▶ [REQUIREMENT]:
Please return every record below exactly as it stands.

+++ INFORMATION GIVEN +++

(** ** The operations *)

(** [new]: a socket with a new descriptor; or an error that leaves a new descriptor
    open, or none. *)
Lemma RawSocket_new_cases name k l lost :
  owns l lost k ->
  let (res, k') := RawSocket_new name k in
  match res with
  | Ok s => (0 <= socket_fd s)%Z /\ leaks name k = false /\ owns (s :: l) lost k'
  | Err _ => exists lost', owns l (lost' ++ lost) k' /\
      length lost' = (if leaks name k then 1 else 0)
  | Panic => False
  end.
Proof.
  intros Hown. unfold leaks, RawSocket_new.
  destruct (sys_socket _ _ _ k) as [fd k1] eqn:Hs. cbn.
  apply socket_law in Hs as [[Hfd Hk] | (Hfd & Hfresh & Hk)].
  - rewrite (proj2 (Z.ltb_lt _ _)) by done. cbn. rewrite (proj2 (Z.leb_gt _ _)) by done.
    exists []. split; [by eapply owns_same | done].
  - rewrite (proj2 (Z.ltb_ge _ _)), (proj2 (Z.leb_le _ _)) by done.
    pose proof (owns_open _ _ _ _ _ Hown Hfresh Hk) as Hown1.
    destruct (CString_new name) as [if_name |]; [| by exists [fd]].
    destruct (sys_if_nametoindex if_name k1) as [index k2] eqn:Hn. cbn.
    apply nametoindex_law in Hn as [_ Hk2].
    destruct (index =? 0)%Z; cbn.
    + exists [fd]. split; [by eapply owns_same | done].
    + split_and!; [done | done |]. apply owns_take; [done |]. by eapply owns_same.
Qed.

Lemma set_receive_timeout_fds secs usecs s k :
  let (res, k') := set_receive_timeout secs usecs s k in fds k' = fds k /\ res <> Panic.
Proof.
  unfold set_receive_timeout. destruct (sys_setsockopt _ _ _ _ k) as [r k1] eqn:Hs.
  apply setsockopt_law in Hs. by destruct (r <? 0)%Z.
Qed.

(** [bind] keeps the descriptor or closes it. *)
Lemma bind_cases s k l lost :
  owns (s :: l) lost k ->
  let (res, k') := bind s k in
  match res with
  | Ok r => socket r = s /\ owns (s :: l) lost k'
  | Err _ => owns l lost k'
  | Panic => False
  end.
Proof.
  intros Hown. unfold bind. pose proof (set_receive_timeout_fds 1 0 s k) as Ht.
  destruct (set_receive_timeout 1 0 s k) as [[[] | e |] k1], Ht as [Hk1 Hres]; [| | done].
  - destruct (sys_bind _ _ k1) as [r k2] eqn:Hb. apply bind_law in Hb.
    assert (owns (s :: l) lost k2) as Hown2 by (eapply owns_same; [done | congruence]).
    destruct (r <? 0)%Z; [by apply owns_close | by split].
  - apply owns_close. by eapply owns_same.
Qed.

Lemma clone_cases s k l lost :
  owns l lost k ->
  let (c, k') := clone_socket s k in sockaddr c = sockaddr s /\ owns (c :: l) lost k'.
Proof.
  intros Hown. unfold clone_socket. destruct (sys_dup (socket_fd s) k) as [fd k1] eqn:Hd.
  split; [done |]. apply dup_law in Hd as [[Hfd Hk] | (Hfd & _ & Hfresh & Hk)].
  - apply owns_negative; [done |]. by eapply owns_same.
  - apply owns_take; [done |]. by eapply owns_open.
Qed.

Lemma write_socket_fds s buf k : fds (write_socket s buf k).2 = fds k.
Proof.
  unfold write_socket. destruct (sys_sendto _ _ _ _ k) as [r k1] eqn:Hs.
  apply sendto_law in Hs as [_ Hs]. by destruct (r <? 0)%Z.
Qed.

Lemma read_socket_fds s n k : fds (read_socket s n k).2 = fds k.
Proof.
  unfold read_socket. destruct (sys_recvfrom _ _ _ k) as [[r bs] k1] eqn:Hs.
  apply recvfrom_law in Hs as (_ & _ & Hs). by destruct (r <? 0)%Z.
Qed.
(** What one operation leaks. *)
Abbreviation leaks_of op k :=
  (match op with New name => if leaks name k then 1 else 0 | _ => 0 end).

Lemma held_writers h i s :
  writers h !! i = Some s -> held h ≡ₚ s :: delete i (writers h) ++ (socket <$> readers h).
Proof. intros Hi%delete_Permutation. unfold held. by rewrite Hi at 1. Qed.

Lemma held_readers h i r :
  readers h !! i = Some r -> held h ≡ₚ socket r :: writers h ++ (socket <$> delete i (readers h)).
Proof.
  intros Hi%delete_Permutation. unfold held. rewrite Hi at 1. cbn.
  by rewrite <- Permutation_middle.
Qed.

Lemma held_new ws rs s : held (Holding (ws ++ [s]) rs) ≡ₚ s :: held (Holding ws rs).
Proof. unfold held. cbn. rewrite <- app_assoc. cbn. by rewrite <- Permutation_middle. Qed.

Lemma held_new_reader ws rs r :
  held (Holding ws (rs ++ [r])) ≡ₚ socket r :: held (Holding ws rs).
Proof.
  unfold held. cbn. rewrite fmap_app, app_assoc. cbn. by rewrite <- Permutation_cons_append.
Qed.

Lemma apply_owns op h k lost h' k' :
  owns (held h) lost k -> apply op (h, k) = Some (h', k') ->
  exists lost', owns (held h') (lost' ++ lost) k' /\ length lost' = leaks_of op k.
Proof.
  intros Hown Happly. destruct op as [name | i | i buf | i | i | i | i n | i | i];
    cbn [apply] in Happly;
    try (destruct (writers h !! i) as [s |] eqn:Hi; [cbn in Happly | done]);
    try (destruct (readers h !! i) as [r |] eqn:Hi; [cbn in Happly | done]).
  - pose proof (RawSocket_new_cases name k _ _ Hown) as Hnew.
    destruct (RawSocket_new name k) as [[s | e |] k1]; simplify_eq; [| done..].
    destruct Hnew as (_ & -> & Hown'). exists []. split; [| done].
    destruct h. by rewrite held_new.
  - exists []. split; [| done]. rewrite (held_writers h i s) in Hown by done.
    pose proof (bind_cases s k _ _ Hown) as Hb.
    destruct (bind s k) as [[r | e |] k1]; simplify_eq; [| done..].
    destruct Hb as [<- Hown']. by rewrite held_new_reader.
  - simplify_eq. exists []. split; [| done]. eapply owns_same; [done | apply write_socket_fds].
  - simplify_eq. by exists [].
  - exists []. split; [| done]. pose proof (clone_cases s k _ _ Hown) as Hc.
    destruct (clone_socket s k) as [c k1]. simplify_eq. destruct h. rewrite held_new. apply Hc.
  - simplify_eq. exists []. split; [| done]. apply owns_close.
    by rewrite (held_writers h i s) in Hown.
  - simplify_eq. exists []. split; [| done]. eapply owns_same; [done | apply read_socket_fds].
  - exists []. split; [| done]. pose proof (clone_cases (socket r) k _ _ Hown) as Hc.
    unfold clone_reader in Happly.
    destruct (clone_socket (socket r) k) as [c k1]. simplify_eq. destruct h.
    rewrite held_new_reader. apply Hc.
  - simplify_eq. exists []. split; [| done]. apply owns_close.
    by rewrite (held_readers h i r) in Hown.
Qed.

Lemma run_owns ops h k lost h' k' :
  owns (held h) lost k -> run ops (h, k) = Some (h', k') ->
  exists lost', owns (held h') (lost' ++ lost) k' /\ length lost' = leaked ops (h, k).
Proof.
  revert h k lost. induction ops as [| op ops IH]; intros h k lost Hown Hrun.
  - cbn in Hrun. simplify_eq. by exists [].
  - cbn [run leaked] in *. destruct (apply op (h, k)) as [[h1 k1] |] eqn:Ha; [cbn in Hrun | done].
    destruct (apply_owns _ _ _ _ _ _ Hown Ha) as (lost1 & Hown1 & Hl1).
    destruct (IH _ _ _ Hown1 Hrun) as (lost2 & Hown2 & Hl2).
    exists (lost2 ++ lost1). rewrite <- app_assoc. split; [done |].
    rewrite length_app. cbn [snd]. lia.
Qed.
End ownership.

+++

▶ [RESULT]:
(** ** The operations *)

(** [new]: a socket with a new descriptor; or an error that leaves a new descriptor
    open, or none. *)
Lemma RawSocket_new_cases name k l lost :
  owns l lost k ->
  let (res, k') := RawSocket_new name k in
  match res with
  | Ok s => (0 <= socket_fd s)%Z /\ leaks name k = false /\ owns (s :: l) lost k'
  | Err _ => exists lost', owns l (lost' ++ lost) k' /\
      length lost' = (if leaks name k then 1 else 0)
  | Panic => False
  end.
Proof.
  intros Hown. unfold leaks, RawSocket_new.
  destruct (sys_socket _ _ _ k) as [fd k1] eqn:Hs. cbn.
  apply socket_law in Hs as [[Hfd Hk] | (Hfd & Hfresh & Hk)].
  - rewrite (proj2 (Z.ltb_lt _ _)) by done. cbn. rewrite (proj2 (Z.leb_gt _ _)) by done.
    exists []. split; [by eapply owns_same | done].
  - rewrite (proj2 (Z.ltb_ge _ _)), (proj2 (Z.leb_le _ _)) by done.
    pose proof (owns_open _ _ _ _ _ Hown Hfresh Hk) as Hown1.
    destruct (CString_new name) as [if_name |]; [| by exists [fd]].
    destruct (sys_if_nametoindex if_name k1) as [index k2] eqn:Hn. cbn.
    apply nametoindex_law in Hn as [_ Hk2].
    destruct (index =? 0)%Z; cbn.
    + exists [fd]. split; [by eapply owns_same | done].
    + split_and!; [done | done |]. apply owns_take; [done |]. by eapply owns_same.
Qed.

Lemma set_receive_timeout_fds secs usecs s k :
  let (res, k') := set_receive_timeout secs usecs s k in fds k' = fds k /\ res <> Panic.
Proof.
  unfold set_receive_timeout. destruct (sys_setsockopt _ _ _ _ k) as [r k1] eqn:Hs.
  apply setsockopt_law in Hs. by destruct (r <? 0)%Z.
Qed.

(** [bind] keeps the descriptor or closes it. *)
Lemma bind_cases s k l lost :
  owns (s :: l) lost k ->
  let (res, k') := bind s k in
  match res with
  | Ok r => socket r = s /\ owns (s :: l) lost k'
  | Err _ => owns l lost k'
  | Panic => False
  end.
Proof.
  intros Hown. unfold bind. pose proof (set_receive_timeout_fds 1 0 s k) as Ht.
  destruct (set_receive_timeout 1 0 s k) as [[[] | e |] k1], Ht as [Hk1 Hres]; [| | done].
  - destruct (sys_bind _ _ k1) as [r k2] eqn:Hb. apply bind_law in Hb.
    assert (owns (s :: l) lost k2) as Hown2 by (eapply owns_same; [done | congruence]).
    destruct (r <? 0)%Z; [by apply owns_close | by split].
  - apply owns_close. by eapply owns_same.
Qed.

Lemma clone_cases s k l lost :
  owns l lost k ->
  let (c, k') := clone_socket s k in sockaddr c = sockaddr s /\ owns (c :: l) lost k'.
Proof.
  intros Hown. unfold clone_socket. destruct (sys_dup (socket_fd s) k) as [fd k1] eqn:Hd.
  split; [done |]. apply dup_law in Hd as [[Hfd Hk] | (Hfd & _ & Hfresh & Hk)].
  - apply owns_negative; [done |]. by eapply owns_same.
  - apply owns_take; [done |]. by eapply owns_open.
Qed.

Lemma write_socket_fds s buf k : fds (write_socket s buf k).2 = fds k.
Proof.
  unfold write_socket. destruct (sys_sendto _ _ _ _ k) as [r k1] eqn:Hs.
  apply sendto_law in Hs as [_ Hs]. by destruct (r <? 0)%Z.
Qed.

Lemma read_socket_fds s n k : fds (read_socket s n k).2 = fds k.
Proof.
  unfold read_socket. destruct (sys_recvfrom _ _ _ k) as [[r bs] k1] eqn:Hs.
  apply recvfrom_law in Hs as (_ & _ & Hs). by destruct (r <? 0)%Z.
Qed.
(** What one operation leaks. *)
Abbreviation leaks_of op k :=
  (match op with New name => if leaks name k then 1 else 0 | _ => 0 end).

Lemma held_writers h i s :
  writers h !! i = Some s -> held h ≡ₚ s :: delete i (writers h) ++ (socket <$> readers h).
Proof. intros Hi%delete_Permutation. unfold held. by rewrite Hi at 1. Qed.

Lemma held_readers h i r :
  readers h !! i = Some r -> held h ≡ₚ socket r :: writers h ++ (socket <$> delete i (readers h)).
Proof.
  intros Hi%delete_Permutation. unfold held. rewrite Hi at 1. cbn.
  by rewrite <- Permutation_middle.
Qed.

Lemma held_new ws rs s : held (Holding (ws ++ [s]) rs) ≡ₚ s :: held (Holding ws rs).
Proof. unfold held. cbn. rewrite <- app_assoc. cbn. by rewrite <- Permutation_middle. Qed.

Lemma held_new_reader ws rs r :
  held (Holding ws (rs ++ [r])) ≡ₚ socket r :: held (Holding ws rs).
Proof.
  unfold held. cbn. rewrite fmap_app, app_assoc. cbn. by rewrite <- Permutation_cons_append.
Qed.

Lemma apply_owns op h k lost h' k' :
  owns (held h) lost k -> apply op (h, k) = Some (h', k') ->
  exists lost', owns (held h') (lost' ++ lost) k' /\ length lost' = leaks_of op k.
Proof.
  intros Hown Happly. destruct op as [name | i | i buf | i | i | i | i n | i | i];
    cbn [apply] in Happly;
    try (destruct (writers h !! i) as [s |] eqn:Hi; [cbn in Happly | done]);
    try (destruct (readers h !! i) as [r |] eqn:Hi; [cbn in Happly | done]).
  - pose proof (RawSocket_new_cases name k _ _ Hown) as Hnew.
    destruct (RawSocket_new name k) as [[s | e |] k1]; simplify_eq; [| done..].
    destruct Hnew as (_ & -> & Hown'). exists []. split; [| done].
    destruct h. by rewrite held_new.
  - exists []. split; [| done]. rewrite (held_writers h i s) in Hown by done.
    pose proof (bind_cases s k _ _ Hown) as Hb.
    destruct (bind s k) as [[r | e |] k1]; simplify_eq; [| done..].
    destruct Hb as [<- Hown']. by rewrite held_new_reader.
  - simplify_eq. exists []. split; [| done]. eapply owns_same; [done | apply write_socket_fds].
  - simplify_eq. by exists [].
  - exists []. split; [| done]. pose proof (clone_cases s k _ _ Hown) as Hc.
    destruct (clone_socket s k) as [c k1]. simplify_eq. destruct h. rewrite held_new. apply Hc.
  - simplify_eq. exists []. split; [| done]. apply owns_close.
    by rewrite (held_writers h i s) in Hown.
  - simplify_eq. exists []. split; [| done]. eapply owns_same; [done | apply read_socket_fds].
  - exists []. split; [| done]. pose proof (clone_cases (socket r) k _ _ Hown) as Hc.
    unfold clone_reader in Happly.
    destruct (clone_socket (socket r) k) as [c k1]. simplify_eq. destruct h.
    rewrite held_new_reader. apply Hc.
  - simplify_eq. exists []. split; [| done]. apply owns_close.
    by rewrite (held_readers h i r) in Hown.
Qed.

Lemma run_owns ops h k lost h' k' :
  owns (held h) lost k -> run ops (h, k) = Some (h', k') ->
  exists lost', owns (held h') (lost' ++ lost) k' /\ length lost' = leaked ops (h, k).
Proof.
  revert h k lost. induction ops as [| op ops IH]; intros h k lost Hown Hrun.
  - cbn in Hrun. simplify_eq. by exists [].
  - cbn [run leaked] in *. destruct (apply op (h, k)) as [[h1 k1] |] eqn:Ha; [cbn in Hrun | done].
    destruct (apply_owns _ _ _ _ _ _ Hown Ha) as (lost1 & Hown1 & Hl1).
    destruct (IH _ _ _ Hown1 Hrun) as (lost2 & Hown2 & Hl2).
    exists (lost2 ++ lost1). rewrite <- app_assoc. split; [done |].
    rewrite length_app. cbn [snd]. lia.
Qed.
End ownership.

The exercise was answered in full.